In an interview with NetZero Insider, Barve cited Montgomery County Council’s vote in February, which he said “functionally banned” community solar from the county’s 93,000-acre Agricultural Reserve.
“There is just a lot of actions like that around the state of Maryland that causes me to wonder if we’re even going to be able to achieve a 40% goal,” he said during a meeting of the Environment Subcommittee on Wednesday.
Barve also noted that while the amendments reduced the 2030 goal, it eliminated a requirement that the goal be reauthorized in 2025. It also kept the Senate bill’s ultimate target of net-zero statewide GHG emissions by 2045.
California’s 2030 GHG target is identical to Maryland’s current 40%. Massachusetts last month enacted legislation committing to a 50% emission reduction by 2030 but from a base of 1990. (See Mass. Governor Signs NextGen Climate Bill.)
Del. Dana Stein (D), vice chair of the Environment and Transportation Committee and lead sponsor of the House measure, defended the revisions to the building efficiency standards. “We listened to building engineers who said that requiring a net-zero energy standard … was not practical without advances in technology and that decoupling the state from national building codes (such as the IECC) would be challenging to implement,” he wrote in an email outlining ways he said the House improved the Senate bill. “We did not want to mandate building standards for which no modeling has been done.”
He noted that the House bill would require new state buildings (including those in which the state will lease more than 50% of the space) use a high efficiency HVAC system such as geothermal if the net present value over 15 years is less than a standard HVAC system.

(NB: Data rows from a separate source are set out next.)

(** * Accessibility audit: result normalisation and report utilities

    A shallow embedding of the data-transformation layer of the WAVE
    accessibility runner ([src/wave-test.ts], [src/analyzer.js]):
    CSV escaping, file-name derivation, the in-page result enhancer,
    the polling initialiser and the batch orchestrator.

    Conventions of the embedding.
    - A JavaScript string is a Rocq [string], one [ascii] per code unit
      (code units below 256).
    - A JavaScript number is an integer [Z]; fractions, NaN and the
      infinities are outside the model.
    - A thrown exception is the [Throw] case of the [result] type. *)

From Stdlib Require Import ZArith Lia Bool List Ascii String DecimalString Sorted.
From stdpp Require Import base option list strings gmap.

Local Open Scope string_scope.
Set Warnings "-register-all".

(** ** Strings *)

Module JsString.

(** The double quote, code unit 34. *)
Definition dquote : ascii := ascii_of_nat 34.
(** The line feed, code unit 10. *)
Definition newline : ascii := ascii_of_nat 10.
Definition comma : ascii := ","%char.
Definition dash : ascii := "-"%char.
Definition slash : ascii := "/"%char.

(** [s.includes(c)] for a one-character needle. *)
Fixpoint includes (c : ascii) (s : string) : bool :=
  match s with
  | EmptyString => false
  | String d s' => if Ascii.eqb d c then true else includes c s'
  end.

(** [s.startsWith(p)]. *)
Fixpoint startsWith (p s : string) : bool :=
  match p, s with
  | EmptyString, _ => true
  | String a p', String b s' => if Ascii.eqb a b then startsWith p' s' else false
  | String _ _, EmptyString => false
  end.

(** The string without its first [n] code units. *)
Fixpoint drop_prefix (n : nat) (s : string) : string :=
  match n, s with
  | O, _ => s
  | S n', String _ s' => drop_prefix n' s'
  | S _, EmptyString => EmptyString
  end.

(** [s.substring(0, n)] for a natural [n]. *)
Fixpoint take (n : nat) (s : string) : string :=
  match n, s with
  | O, _ => EmptyString
  | S n', String c s' => String c (take n' s')
  | S _, EmptyString => EmptyString
  end.

(** [s.substring(0, z)]: a negative bound counts as zero. *)
Definition substring0 (z : Z) (s : string) : string := take (Z.to_nat z) s.

Fixpoint map_chars (f : ascii -> ascii) (s : string) : string :=
  match s with
  | EmptyString => EmptyString
  | String c s' => String (f c) (map_chars f s')
  end.

Definition is_digit (c : ascii) : bool :=
  let n := nat_of_ascii c in (48 <=? n)%nat && (n <=? 57)%nat.
Definition is_upper (c : ascii) : bool :=
  let n := nat_of_ascii c in (65 <=? n)%nat && (n <=? 90)%nat.
Definition is_lower (c : ascii) : bool :=
  let n := nat_of_ascii c in (97 <=? n)%nat && (n <=? 122)%nat.
(** The character class [[a-zA-Z0-9]]. *)
Definition is_alnum (c : ascii) : bool := is_lower c || is_upper c || is_digit c.

(** [s] ends with the code unit [c]. *)
Fixpoint ends_with_char (c : ascii) (s : string) : bool :=
  match s with
  | EmptyString => false
  | String d EmptyString => Ascii.eqb d c
  | String _ s' => ends_with_char c s'
  end.

(** The string without its last code unit. *)
Fixpoint drop_last (s : string) : string :=
  match s with
  | EmptyString => EmptyString
  | String _ EmptyString => EmptyString
  | String c s' => String c (drop_last s')
  end.

(** All code units of [s] satisfy [p]. *)
Fixpoint all_chars (p : ascii -> bool) (s : string) : bool :=
  match s with
  | EmptyString => true
  | String c s' => p c && all_chars p s'
  end.

(** [t] occurs in [s] as a contiguous substring. *)
Definition contains (t s : string) : Prop :=
  exists pre post, s = pre +:+ t +:+ post.

End JsString.

Import JsString.

(** ** CSV escaping ([escapeCSV], src/wave-test.ts) *)

(** The argument type [string | null | undefined]. *)
Inductive csv_field : Type :=
| FieldNull
| FieldUndefined
| FieldString (s : string).

(** [s.replace(/dq/g, dq dq)], [dq] the double quote: every double quote
    is doubled. *)
Fixpoint double_quotes (s : string) : string :=
  match s with
  | EmptyString => EmptyString
  | String c s' =>
      if Ascii.eqb c dquote
      then String dquote (String dquote (double_quotes s'))
      else String c (double_quotes s')
  end.

(** The test of the [if]: the field holds a quote, a comma or a newline. *)
Definition needs_quoting (s : string) : bool :=
  includes dquote s || includes comma s || includes newline s.

Definition escapeCSV (field : csv_field) : string :=
  match field with
  | FieldNull | FieldUndefined => String dquote (String dquote EmptyString)
  | FieldString stringField =>
      if needs_quoting stringField
      then String dquote (double_quotes stringField +:+ String dquote EmptyString)
      else stringField
  end.

(** ** File names ([generateFilename], src/wave-test.ts) *)

(** [url.replace(/^https?:\/\//, '')]. *)
Definition strip_protocol (url : string) : string :=
  if startsWith "http://" url then drop_prefix 7 url
  else if startsWith "https://" url then drop_prefix 8 url
  else url.

(** [filename.replace(/\/$/, '')]: one slash at the very end goes. *)
Definition strip_trailing_slash (s : string) : string :=
  if ends_with_char slash s then drop_last s else s.

(** [filename.replace(/[^a-zA-Z0-9]/g, '-')]. *)
Definition sanitize (s : string) : string :=
  map_chars (fun c => if is_alnum c then c else dash) s.

(** [200 - extension.length - 1], a JavaScript number that may be negative. *)
Definition maxBaseLength (extension : string) : Z :=
  200 - Z.of_nat (String.length extension) - 1.

Definition truncate_base (extension filename : string) : string :=
  if (Z.of_nat (String.length filename) >? maxBaseLength extension)%Z
  then substring0 (maxBaseLength extension) filename
  else filename.

Definition filename_prefix : string := "accessibility-results-".

Definition generateFilename (url extension : string) : string :=
  let filename := strip_protocol url in
  let filename := strip_trailing_slash filename in
  let filename := sanitize filename in
  let filename := truncate_base extension filename in
  filename_prefix +:+ filename +:+ "." +:+ extension.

It also requires state agencies to give a price preference for concrete produced with lower GHG emissions.
Del. Ann Healey (D) asked Pinsky about organized labor’s opposition to the bill.
Pinsky said it was impossible to estimate the impact of the clean energy transition on labor without the study by the transition work group.

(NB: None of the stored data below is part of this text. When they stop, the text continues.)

(** [extend_heap] on a well-formed heap: when [mem_sbrk] fails nothing
    changes; otherwise the heap is well formed again, the break has moved by
    [size] bytes and the block returned is the last one, free and at least
    [size] bytes long. *)
Lemma extend_heap_ok fuel st bs L size :
  heap_ok st bs L -> size mod 8 = 0 -> 2 * DSIZE <= size < 2 ^ 32 -> (0 < fuel)%nat ->
  (mem_max_addr st < mem_brk st + size -> extend_heap fuel st size = Some (st, NULL)) /\
  (mem_brk st + size <= mem_max_addr st ->
   exists st' bs' L' ptr s',
     extend_heap fuel st size = Some (st', ptr) /\ ptr <> NULL /\
     heap_ok st' bs' L' /\ In (ptr, s', 0) bs' /\ size <= s' /\
     mem_brk st' = mem_brk st + size /\ mem_start_brk st' = mem_start_brk st /\
     mem_max_addr st' = mem_max_addr st /\
     (forall n sz, In (n, sz, 1) bs' <-> In (n, sz, 1) bs) /\
     (forall i, (forall n sz, In (n, sz, 0) bs -> i < HDRP n \/ n + sz - WSIZE <= i) ->
                i < HDRP (mem_brk st) -> mem st' i = mem st i) /\
     (bs' = bs ++ [(ptr, s', 0)] /\ ptr = mem_brk st /\ s' = size \/
      exists front sv, bs = front ++ [(ptr, sv, 0)] /\ bs' = front ++ [(ptr, s', 0)] /\
                       s' = sv + size)).
Proof.
  intros Hok H8 Hsize Hfuel.
  pose proof (hk_pre _ _ _ Hok) as Hp. pose proof (hp_core _ _ _ Hp) as Hc.
  destruct (core_first st _ Hc) as (F1 & F2 & F3 & F4 & F5).
  destruct (hc_max _ _ Hc) as (M1 & M2).
  assert (Hr : 0 <= size < 2 ^ 32) by (unfold DSIZE in *; lia).
  unfold extend_heap. rewrite (ALIGN_aligned size Hr H8). unfold mem_sbrk.
  split.
  - intros Hfail. destruct (Z.leb_spec (mem_brk st + size) (mem_max_addr st)); [lia|].
    change (SBRK_FAIL =? SBRK_FAIL) with true. reflexivity.
  - intros Hfit. destruct (Z.leb_spec (mem_brk st + size) (mem_max_addr st)); [|lia].
    set (brk := mem_brk st) in *.
    assert (Hbrk8 : brk mod 8 = 0).
    { destruct (tiles_len _ _ _ _ (hc_tiles _ _ Hc)) as (Hl & _). fold brk in Hl.
      Z.div_mod_to_equations. lia. }
    destruct (Z.eqb_spec brk SBRK_FAIL) as [E|_].
    { exfalso. unfold SBRK_FAIL, wrap32 in E. change ((-1) mod 2 ^ 32) with 4294967295 in E.
      rewrite E in Hbrk8. discriminate. }
    set (st1 := mkHeap (mem st) (segregated_free_lists st) (mem_start_brk st)
                       (brk + size) (mem_max_addr st)).
    cbn [mem].
    destruct (retag_block (mem st) brk size 0 Hr H8 (or_introl eq_refl))
      as (_ & _ & G1 & G2 & S2 & _ & Hfr2).
    set (m2 := PUT_NOTAG (PUT_NOTAG (mem st) (HDRP brk) (PACK size 0))
                 (FTRP (PUT_NOTAG (mem st) (HDRP brk) (PACK size 0)) brk) (PACK size 0)) in *.
    assert (NB2 : NEXT_BLKP m2 brk = brk + size).
    { unfold NEXT_BLKP. fold (HDRP brk). rewrite S2. reflexivity. }
    change (mem st1) with (mem st). fold m2. rewrite NB2.
    set (m3 := PUT_NOTAG m2 (HDRP (brk + size)) (PACK 0 1)).
    assert (G3 : GET m3 (HDRP (brk + size)) = PACK 0 1).
    { unfold m3. rewrite GET_PUT_NOTAG_same. reflexivity. }
    assert (Hfr3 : forall i, i < HDRP brk -> m3 i = mem st i).
    { intros i Hi. unfold m3. unfold HDRP, WSIZE, DSIZE in *.
      rewrite PUT_NOTAG_outside by lia. apply Hfr2; lia. }
    assert (Hp3 : heap_pre (set_mem st1 m3) (bs ++ [(brk, size, 0)]) L).
    { constructor.
      - constructor; cbn [set_mem st1 mem mem_start_brk mem_brk mem_max_addr].
        + apply (hc_start _ _ Hc).
        + lia.
        + destruct (hc_prologue _ _ Hc) as (P1 & P2). split.
          * rewrite <- P1. apply GET_ext. intros i Hi. apply Hfr3. unfold HDRP, WSIZE in *. lia.
          * rewrite <- P2. apply GET_ext. intros i Hi. apply Hfr3. unfold HDRP, WSIZE in *. lia.
        + change (first_block (set_mem st1 m3)) with (first_block st).
          apply tiles_app. exists brk. split.
          * apply (tiles_frame_range (mem st)); [apply (hc_tiles _ _ Hc)|].
            intros i Hi. apply Hfr3. lia.
          * apply tiles_single; try tauto.
            -- unfold m3. rewrite GET_PUT_NOTAG_other by (unfold HDRP, WSIZE, DSIZE in *; lia).
               exact G1.
            -- unfold m3. rewrite GET_PUT_NOTAG_other by (unfold HDRP, WSIZE, DSIZE in *; lia).
               exact G2.
        + exact G3.
      - apply (seg_ok_frame st); [apply (hp_index _ _ _ Hp) | reflexivity |].
        intros k n a Hn Ha. cbn [set_mem mem]. apply Hfr3.
        destruct (hp_listed _ _ _ Hp n (ex_intro _ k Hn)) as (s & Hs).
        destruct (core_block st _ Hc _ _ _ Hs) as (_ & B2 & _ & _ & B3 & _).
        fold brk in B2. unfold HDRP, WSIZE, DSIZE in *. lia.
      - intros n Hn. destruct (hp_listed _ _ _ Hp n Hn) as (s & Hs). exists s.
        apply in_or_app. left. assumption. }
    destruct (insert_node_pre fuel (set_mem st1 m3) _ L brk size Hp3)
      as (st4 & L4 & Hins & Hp4 & Hl4 & E1 & E2 & E3 & Hfr4).
    { apply in_or_app. right. left. reflexivity. }
    { intros Hn. destruct (hp_listed _ _ _ Hp _ Hn) as (s & Hs).
      destruct (core_block st _ Hc _ _ _ Hs) as (_ & B2 & _ & _ & B3 & _).
      fold brk in B2. unfold DSIZE in *. lia. }
    { exact Hfuel. }
    cbn [set_mem st1 mem mem_brk mem_start_brk mem_max_addr] in *.
    destruct (coalesce_ok fuel st4 L4 bs brk size [] Hp4)
      as (st' & bs' & L' & ptr' & s' & Hco & Hok' & Hin' & Hle1 & Hle2 & E4 & E5 & E6 & Hal & Hfr5 & Hsh).
    { intros n sz Hn. apply Hl4. apply in_app_or in Hn. destruct Hn as [Hn|[E|[]]].
      - left. apply (hk_free _ _ _ Hok n sz Hn).
      - right. congruence. }
    { apply (hk_coalesced _ _ _ Hok). }
    { reflexivity. }
    { exact Hfuel. }
    fold m3. rewrite Hins.
    exists st', bs', L', ptr', s'. split; [exact Hco|].
    destruct (core_block st' _ (hp_core _ _ _ (hk_pre _ _ _ Hok')) _ _ _ Hin')
      as (C1 & C2 & C3 & _).
    split; [unfold NULL; lia|]. split; [exact Hok'|]. split; [exact Hin'|].
    split; [lia|]. split; [congruence|]. split; [congruence|]. split; [congruence|].
    split; [|split].
    + intros n sz. rewrite Hal. split.
      * intros Hn. apply in_app_or in Hn. destruct Hn as [Hn|[E|[]]]; [assumption | discriminate].
      * intros Hn. apply in_or_app. left. assumption.
    + intros i Hi Hlow.
      assert (Hlinks : forall n, listed L n -> i < n \/ n + 8 <= i).
      { intros n Hn. destruct (hp_listed _ _ _ Hp n Hn) as (sz & Hsz).
        destruct (core_block st _ Hc _ _ _ Hsz) as (_ & _ & _ & _ & ? & _).
        specialize (Hi n sz Hsz). unfold HDRP, WSIZE, DSIZE in *. lia. }
      rewrite Hfr5.
      * rewrite Hfr4; [apply Hfr3; exact Hlow | | exact Hlinks].
        unfold HDRP, WSIZE in *. lia.
      * intros n sz Hn. apply in_app_or in Hn. destruct Hn as [Hn|[E|[]]].
        -- apply (Hi n sz Hn).
        -- injection E as <- <-. left. exact Hlow.
    + destruct Hsh as (front & back & Ebs & Hfront & Hback).
      assert (back = [] /\ ptr' + s' = brk + size) as (-> & Hend).
      { destruct Hback as [(-> & ?)|(sx & ? & _)]; [split; [reflexivity | assumption] | discriminate]. }
      destruct Hfront as [(-> & ->)|(sv & Epre)].
      * left. split; [exact Ebs|]. split; [reflexivity | lia].
      * right. exists front, sv. split; [exact Epre|]. split; [exact Ebs|].
        pose proof (hc_tiles _ _ Hc) as Ht. rewrite Epre in Ht. apply tiles_app in Ht.
        destruct Ht as (r & _ & Ht). cbn [tiles] in Ht. fold brk in Ht. lia.
Qed.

“While I know labor doesn’t support it and they are concerned, I think they understand changes are coming and they want to be at the table. And that’s, at this point, what I can do,” Pinsky said.
Maryland Environment Secretary Ben Grumbles endorsed the House’s amendments, saying it “codifies into law the science-based, ambitious and broadly supported goals and recommendations of Maryland’s independent Commission on Climate Change and the administration’s Greenhouse Gas Reduction Plan released earlier this year. By elevating the plan to enforceable law with urgent requirements and visionary goals, we would demonstrate that Maryland continues to be a national leader with real and achievable commitments to dramatically reduce greenhouse gases and increase climate resiliency and environmental justice.”

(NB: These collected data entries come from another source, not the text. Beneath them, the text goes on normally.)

(** C8: a run of [backward], returning or raising, writes gradients only;
    the root's gradient is overwritten by 1 whatever it was before; every
    other gradient is the value it had before plus what the closures that ran
    added to it, so nothing is reset to 0 (zeroing is left to the caller); a
    node that is not reachable from the root keeps its gradient. *)
Theorem backward_writes_only_by_accumulation
    (iter : gset ref -> list ref) (root : ref) (s : state) :
  (forall X, iter X ≡ₚ elements X) ->
  wf_heap (heap s) -> (root < length (heap s))%nat ->
  exists r s' ran,
    Value.backward iter root s = (r, s') /\
    same_graph (heap s) (heap s') /\ rand s' = rand s /\
    (forall x, x ∈ ran -> reachable (heap s) root x) /\
    (forall m,
       grad (node (heap s') m) =
       (if decide (m = root) then 1 else grad (node (heap s) m)) +
       Rsum ((fun c => grad (node (heap s') c) * rule_weight (heap s) c m) <$> ran)) /\
    grad (node (heap s') root) = 1 /\
    (forall m, ~ reachable (heap s) root m ->
       grad (node (heap s') m) = grad (node (heap s) m)) /\
    (forall g,
       Value.backward iter root
         (with_heap (alter_node (upd_grad (fun _ => g)) root) s) = (r, s')).
Proof.
  intros Hiter Hwf Hroot.
  destruct (backward_effect iter Hiter root s Hwf Hroot)
    as (r & s' & ran & Hrun & Hsame & Hrand & Hnd & Hreach & _ & Hacc).
  exists r, s', ran. do 5 (split; [done|]). split; [|split].
  - rewrite Hacc, decide_True by done. rewrite Rsum_map_zero; [lra|].
    intros c Hc. rewrite rule_weight_zero; [lra | done |].
    intros Hin. pose proof (prev_older _ _ _ Hwf Hin).
    pose proof (reachable_le _ _ _ Hwf (Hreach c Hc)). lia.
  - intros m Hm. rewrite Hacc.
    rewrite decide_False by (intros ->; apply Hm, reach_refl).
    rewrite Rsum_map_zero; [lra|].
    intros c Hc. rewrite rule_weight_zero; [lra | done |].
    intros Hin. apply Hm. eapply reachable_trans; [by apply Hreach|].
    eapply reach_step; [done | apply reach_refl].
  - intros g. by rewrite backward_forgets_root_grad.
Qed.

Lemma backward_writes_only_by_accumulation_witness :
  (forall X : gset ref, elements X ≡ₚ elements X) /\
  wf_heap (heap demo_state) /\ (1 < length (heap demo_state))%nat /\
  exists r s',
    Value.backward elements 1 demo_state = (r, s') /\
    same_graph (heap demo_state) (heap s') /\
    grad (node (heap s') 2) = grad (node (heap demo_state) 2).
Proof.
  split; [reflexivity|]. split; [apply demo_graph_ok|]. split; [cbn; lia|].
  destruct (backward_writes_only_by_accumulation elements 1 demo_state)
    as (r & s' & ran & Hrun & Hsame & _ & _ & _ & _ & Hframe & _).
  - reflexivity.
  - apply demo_graph_ok.
  - cbn. lia.
  - exists r, s'. split; [done|]. split; [done|]. apply Hframe.
    intros Hr. pose proof (reachable_le _ _ _ (proj1 demo_graph_ok) Hr). lia.
Defined.

(** Without zeroing, the gradient a node already carries stays in the
    result: after [c = a * a; c.backward()] the gradient of [a] is what it
    was plus [2 * a.data]. *)
Lemma stale_gradient_is_kept (a : ref) (s : state) :
  wf_heap (heap s) -> (a < length (heap s))%nat ->
  exists c s1 r s2,
    Value.__mul__ a (Ref a) s = (Ok c, s1) /\
    Value.backward elements c s1 = (r, s2) /\
    grad (node (heap s2) a) = grad (node (heap s) a) + 2 * data (node (heap s) a).
Proof.
  intros Hwf Ha.
  destruct (square_backward elements a s) as (c & s1 & r & s2 & Hmul & _ & _ & Hrun & _ & _ & _ & Hg);
    [reflexivity | done | done |].
  by exists c, s1, r, s2.
Qed.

Jamie DeMarco, federal and Maryland policy director for the Chesapeake Climate Action Network, told the Environment Subcommittee on Wednesday that his group supported the amendments to ensure speedy passage through the House. Sine Die, the last day of the General Assembly’s 90-day session, is April 12.
“We’re only just seeing the amendments today so we … haven’t had a chance to go through all of them,” he said. “I hope we can continue this conversation as we go forward and possibly in conference committee.”
Asked whether the two differing bills would be resolved in a conference committee, Barve responded: “There’s going to be discussions between us and the Senate before Sine Die, let’s put it that way.”
In the interim, he predicted, “there’s going to be much wailing and gnashing of teeth” over the bill.